An appropriate co-delivery system for chemotherapeutic agents and nucleic acid drugs will provide a more efficacious approach for the treatment of breast cancer by reversing multidrug resistance (MDR). In this work, a new amphiphilic poly (β-amino ester), poly[(1,4-butanediol)-diacrylate-β-5-polyethylenimine]-block-poly[(1,4-butanediol)-diacrylate-β-5-hydroxy amylamine] (PDP-PDHA) was synthesized, and the doxorubicin (DOX) and survivin-targeting shRNA (shSur) co-loading nanoparticle (PDNs) were prepared.

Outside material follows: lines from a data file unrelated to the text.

(* ===== verification/LifeProgs.v ===== *)
(** * All programs of a container change it by the steps of [LifeLogic] *)

From S2P Require Import Prelude ContainerState LifeCycle LifeLogic.

Section Progs.
  Context (reset paused : Prop) (I : core → Prop) (T : core → core → Prop).
  Context (Hclosed : ∀ x y, I x → core_step reset paused x y → I y).
  Local Hint Resolve Hclosed : life.

(** ** Changes of the state *)

Lemma keeps_st f : (∀ st, SetError None (f st) = f (SetError None st)) →
  (∀ st n rm l, core_step reset paused (mkCore st n rm l) (mkCore (f st) n rm l)) → keeps I T (set_state f).
Proof. intros Hcomm Hf. eapply keeps_state; [done|]. intros s. unfold core_of. cbn. rewrite Hcomm. apply Hf. Qed.
Lemma keeps_removal b : keeps I T (set_state (set_removal b)).
Proof. apply keeps_st; [done|]. intros. apply cs_removal. Qed.
Lemma keeps_dead : keeps I T (set_state SetDead).
Proof. apply keeps_st; [done|]. intros. apply cs_dead. Qed.
Lemma keeps_fire : keeps I T (set_state fire_removed).
Proof. apply keeps_st; [done|]. intros. apply cs_fire. Qed.
Lemma keeps_code c : keeps I T (set_state (SetExitCode c)).
Proof. apply keeps_st; [done|]. intros. apply cs_code. Qed.
Lemma keeps_resume : keeps I T (set_state (set_paused false)).
Proof. apply keeps_st; [done|]. intros. apply cs_resume. Qed.
Lemma keeps_running pid initial t : pid ≠ 0%Z → keeps I T (set_state (SetRunning pid initial t)).
Proof. intros Hp. apply keeps_st; [done|]. intros. by apply cs_running. Qed.
Lemma keeps_stopped e t : keeps I T (set_state (SetStopped e t)).
Proof. apply keeps_st; [done|]. intros. apply cs_stopped. Qed.
Lemma keeps_restarting e t : keeps I T (set_state (SetRestarting e t)).
Proof. apply keeps_st; [done|]. intros. apply cs_restarting. Qed.
Lemma quiet_been a b : quiet (upd (on_c (set_been a b))).
Proof. done. Qed.
Lemma quiet_label l : quiet (upd (on_c (set_label l))).
Proof. done. Qed.
Lemma quiet_auto b : quiet (upd (on_c (set_auto b))).
Proof. done. Qed.
Lemma quiet_forget : quiet (upd forget).
Proof. done. Qed.
Lemma quiet_saved o : quiet (upd (on_saved o)).
Proof. done. Qed.

(** ** Restart managers *)

Lemma core_cancel r s : core_of (on_rms (alter rm_Cancel r) s) =
  mkCore (k_st (core_of s)) (k_count (core_of s)) (k_rm (core_of s)) (alter (λ _, true) r (k_canceled (core_of s))).
Proof.
  unfold core_of. cbn. f_equal. apply list_eq. intros i. rewrite list_lookup_fmap.
  destruct (decide (r = i)) as [->|]; [rewrite !list_lookup_alter_eq|rewrite !list_lookup_alter_ne by done]; rewrite list_lookup_fmap; [|done].
  by destruct (sh_rms s !! i).
Qed.
Lemma keeps_cancel r : keeps I T (Cancel r).
Proof. eapply keeps_upd; [done|]. intros s. rewrite core_cancel. destruct (core_of s). apply cs_cancel. Qed.

(** [RestartManager] gives the manager that the container has then. *)
Lemma manager_spec x : I x → safe I reply_ok T (Some x) RestartManager (λ r h, ∃ y, h = Some y ∧ I y ∧ k_rm y = Some r).
Proof.
  intros Hx s Hs. destruct (ct_restartManager (sh_c s)) as [r|] eqn:Hr; cbn.
  { exists x. split; [done|]. split; [done|]. by rewrite <-Hs. }
  intros s1 Hs1 _. cbn. intros s2 Hs2 _. eexists. split; [done|]. split; [|done].
  assert (core_of s1 = core_of s) as Hs1s by congruence. assert (k_rm (core_of s1) = None) as Hnone by by rewrite Hs1s.
  set (y := mkCore (k_st x) (k_count x) None (k_canceled x ++ [false])).
  assert (I y) as Hy.
  { eapply Hclosed; [exact Hx|]. subst x y. rewrite <-Hs1. destruct (core_of s1) as [st n rm l] eqn:Hc. cbn in *. subst rm. apply cs_manager. }
  assert (core_of s2 = y) as Hs2y.
  { rewrite Hs2. unfold y. rewrite <-Hs1. unfold core_of in *. cbn in *. rewrite fmap_app. f_equal. done. }
  eapply Hclosed; [exact Hy|]. rewrite <-Hs2y. subst y.
  unfold core_of in *. injection Hs2y as H1 H2 H3 H4. cbn in *. rewrite H3. apply cs_use.
Qed.
Lemma keeps_manager : keeps I T RestartManager.
Proof. intros x Hx. eapply safe_mono; [|by apply manager_spec]. intros r h (y&->&Hy&_). eauto. Qed.
Lemma keeps_exit_next : keeps I T ExitOnNext.
Proof. apply prog_keeps_bind; [apply keeps_manager|]. intros r. apply keeps_cancel. Qed.
Lemma keeps_reset_manager : reset → keeps I T (ResetRestartManager true).
Proof.
  intros Hr. apply prog_keeps_bind; [by apply keeps_quiet|]. intros c. apply prog_keeps_bind.
  - destruct (ct_restartManager c); [apply keeps_cancel|by apply keeps_quiet].
  - intros _. eapply keeps_upd; [done|]. intros s. by apply cs_reset.
Qed.
(** [ShouldRestart] grants nothing on a manager that is cancelled. *)
Lemma should_spec x r code manual d : safe I reply_ok T (Some x) (rm_ShouldRestart r code manual d)
  (λ a h, h = Some x ∧ (a.1 = true → k_canceled x !! r = Some false)).
Proof.
  intros s Hs. destruct (sh_rms s !! r) as [rm|] eqn:Hrm; [|by cbn].
  destruct (ShouldRestart code manual d rm) as [[restart e] rm'] eqn:Hsh. cbn. intros s1 Hs1 _.
  assert (rm_canceled rm' = rm_canceled rm ∧ (restart = true → rm_canceled rm = false)) as [Hsame Hgrant].
  { unfold ShouldRestart in Hsh. repeat case_match; simplify_eq/=; by rewrite ?H0. }
  assert (k_canceled x !! r = Some (rm_canceled rm)) as Hx.
  { rewrite <-Hs. cbn. by rewrite list_lookup_fmap, Hrm. }
  split; [|intros ->; by rewrite Hx, Hgrant]. f_equal.
  assert (rm_canceled <$> <[r := rm']> (sh_rms s1) = k_canceled x) as Hl.
  { rewrite list_fmap_insert, Hsame. rewrite <-Hs1 in Hx |- *. cbn in *. by apply list_insert_id. }
  rewrite <-Hs1 in Hl |- *. unfold core_of in *. cbn in *. by rewrite Hl.
Qed.
Local Hint Resolve keeps_removal keeps_dead keeps_fire keeps_code keeps_resume keeps_stopped keeps_restarting keeps_cancel keeps_manager
  keeps_exit_next keeps_reset_manager quiet_been quiet_label quiet_auto quiet_forget quiet_saved : life.

(** ** The programs *)

Lemma quiet_manually : quiet (Get (λ s, if sh_shutdown s then mret () else upd (on_c (λ c, set_been (HasBeenStartedBefore c) true c)))).
Proof. intros s. by destruct (sh_shutdown s). Qed.
Lemma keeps_kill sig : keeps I T (killWithSignal_body sig).
Proof.
  unfold killWithSignal_body, kill_rest. pose proof quiet_manually. life.
Qed.
Lemma free_wait ctx condition : free I T (Wait ctx condition).
Proof.
  unfold Wait. apply prog_safe_bind. split; [done|]. intros x Hx. apply prog_safe_bind. intros s Hs. apply prog_safe_bind. split; [done|]. 
  change (free I T (if bool_decide (condition = WaitConditionNotRunning) && negb (Running (ct_State (sh_c s))) then
    mret (ExitCodeValue (ct_State (sh_c s)), state_Err (ct_State (sh_c s)))
  else
    timeout ← Await ctx (if bool_decide (condition = WaitConditionRemoved) then None else Some (waitStop (ct_State (sh_c s)))) (waitRemove (ct_State (sh_c s))) mret;
    if (timeout : bool) then mret ((-1)%Z, Some DeadlineExceeded)
    else locked (c ← getc; mret (ExitCodeValue (ct_State c), state_Err (ct_State c))))).
  life.
Qed.
Lemma free_running : free I T IsRunning.
Proof. unfold IsRunning. life. Qed.
Lemma free_pid : free I T GetPID.
Proof. unfold GetPID. life. Qed.
Local Hint Resolve keeps_kill free_wait free_running free_pid : life.
Lemma free_kill_dead sig : free I T (killPossiblyDeadProcess sig).
Proof. unfold killPossiblyDeadProcess, killWithSignal. life. Qed.
Lemma free_kill_direct : free I T killProcessDirectly.
Proof. unfold killProcessDirectly. life. Qed.
Local Hint Resolve free_kill_dead free_kill_direct : life.
Lemma free_Kill : free I T Kill.
Proof. unfold Kill. life. Qed.
Local Hint Resolve free_Kill : life.
Lemma free_stop seconds : free I T (containerStop seconds).
Proof. unfold containerStop. life. Qed.
Local Hint Resolve free_stop : life.

(** A container is only paused by a client while its process runs. *)
Lemma keeps_getc {A} (f : Ctr → prog A) :
  (∀ x s, I x → core_of s = x → safe I reply_ok T (Some x) (f (sh_c s)) (λ _ h, ∃ y, h = Some y ∧ I y)) → keeps I T (c ← getc; f c).
Proof. intros Hf x Hx. apply prog_safe_bind. intros s Hs. by apply Hf. Qed.
Lemma safe_then {A B} (p : prog A) (f : A → prog B) x : quiet p →
  (∀ a, safe I reply_ok T (Some x) (f a) (λ _ h, ∃ y, h = Some y ∧ I y)) → safe I reply_ok T (Some x) (p ≫= f) (λ _ h, ∃ y, h = Some y ∧ I y).
Proof. intros Hp Hf. apply prog_safe_bind. by apply safe_quiet. Qed.
Lemma safe_pause {A} (p : prog A) x s : I x → core_of s = x → Running (ct_State (sh_c s)) = true → Restarting (ct_State (sh_c s)) = false → keeps I T p →
  safe I reply_ok T (Some x) (_ ← set_state (set_paused true); p) (λ _ h, ∃ y, h = Some y ∧ I y).
Proof.
  intros Hx Hs Hrun Hre Hp. apply prog_safe_bind. intros s' Hs' _. cbn. apply Hp. eapply Hclosed; [exact Hx|]. subst x.
  rewrite <-Hs'. pose proof (f_equal (λ x, Running (k_st x)) Hs') as Hrun'. pose proof (f_equal (λ x, Restarting (k_st x)) Hs') as Hre'.
  cbn in Hrun', Hre'. apply (cs_pause _ _ (SetError None (ct_State (sh_c s')))). left. cbn. by rewrite Hrun', Hre'.
Qed.
Lemma free_pause : free I T containerPause.
Proof.
  unfold containerPause. apply free_locked. apply keeps_getc. intros x s Hx Hs.
  destruct (Running (ct_State (sh_c s))) eqn:Hrun; [|by cbn; eauto]. cbn [negb].
  destruct (Paused (ct_State (sh_c s))); [by cbn; eauto|]. destruct (Restarting (ct_State (sh_c s))) eqn:Hre; [by cbn; eauto|].
  apply safe_then; [done|]. intros [e|]; [by cbn; eauto|]. eapply safe_pause; [done|done|done|done|]. life.
Qed.
Lemma free_unpause : free I T containerUnpause.
Proof. unfold containerUnpause. life. Qed.
Lemma free_removal_error e : free I T (SetRemovalError e).
Proof. unfold SetRemovalError. life. Qed.
Lemma free_in_progress : free I T SetRemovalInProgress.
Proof. unfold SetRemovalInProgress. life. Qed.
Lemma free_not_in_progress : free I T ResetRemovalInProgress.
Proof. unfold ResetRemovalInProgress. life. Qed.
Local Hint Resolve free_removal_error free_in_progress free_not_in_progress : life.
Lemma quiet_layer b : quiet (upd (on_c (λ c, set_fs b (ct_BaseFS c) c))).
Proof. done. Qed.
Local Hint Resolve quiet_layer : life.
Lemma free_cleanup_dead : free I T cleanup_dead.
Proof. unfold cleanup_dead. life. Qed.
Local Hint Resolve free_cleanup_dead : life.
Lemma free_cleanup force : free I T (cleanupContainer force).
Proof. unfold cleanupContainer. life. Qed.
Local Hint Resolve free_cleanup : life.
Lemma free_rm force link : free I T (ContainerRm force link).
Proof. unfold ContainerRm. life. Qed.
Local Hint Resolve free_rm : life.
Lemma free_autoremove : free I T autoRemove.
Proof. unfold autoRemove. life. Qed.
Local Hint Resolve free_pause free_unpause free_autoremove : life.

The pH-sensitive poly[(1,4-butanediol) diacrylate-β-5-hydroxy amylamine] (PDHA) endowed PDNs both pH-triggered drug release characteristics and enhanced endo/lysosomal escape ability, thus improving the cytotoxicity of DOX and the transfection efficiency. PDNs also increased the DOX accumulation, down-regulated 57.7% survivin expression, induced 80.8% cell apoptosis and changed the cell cycle in MCF-7/ADR cells. In the MCF-7/ADR tumor-bearing mice models, after administrated intravenously, PDNs raised the accumulation of DOX and shSur in the tumor tissue by 10.4 and 20.2 folds, respectively, resulting in obvious inhibition of the tumor growth with tumor inhibiting rate of 95.9%. The combination of DOX and RNA interference showed synergistic effect on overcoming MDR. Therefore, PDNs could be a promising co-delivery vector for effective therapy of drug resistant breast cancer.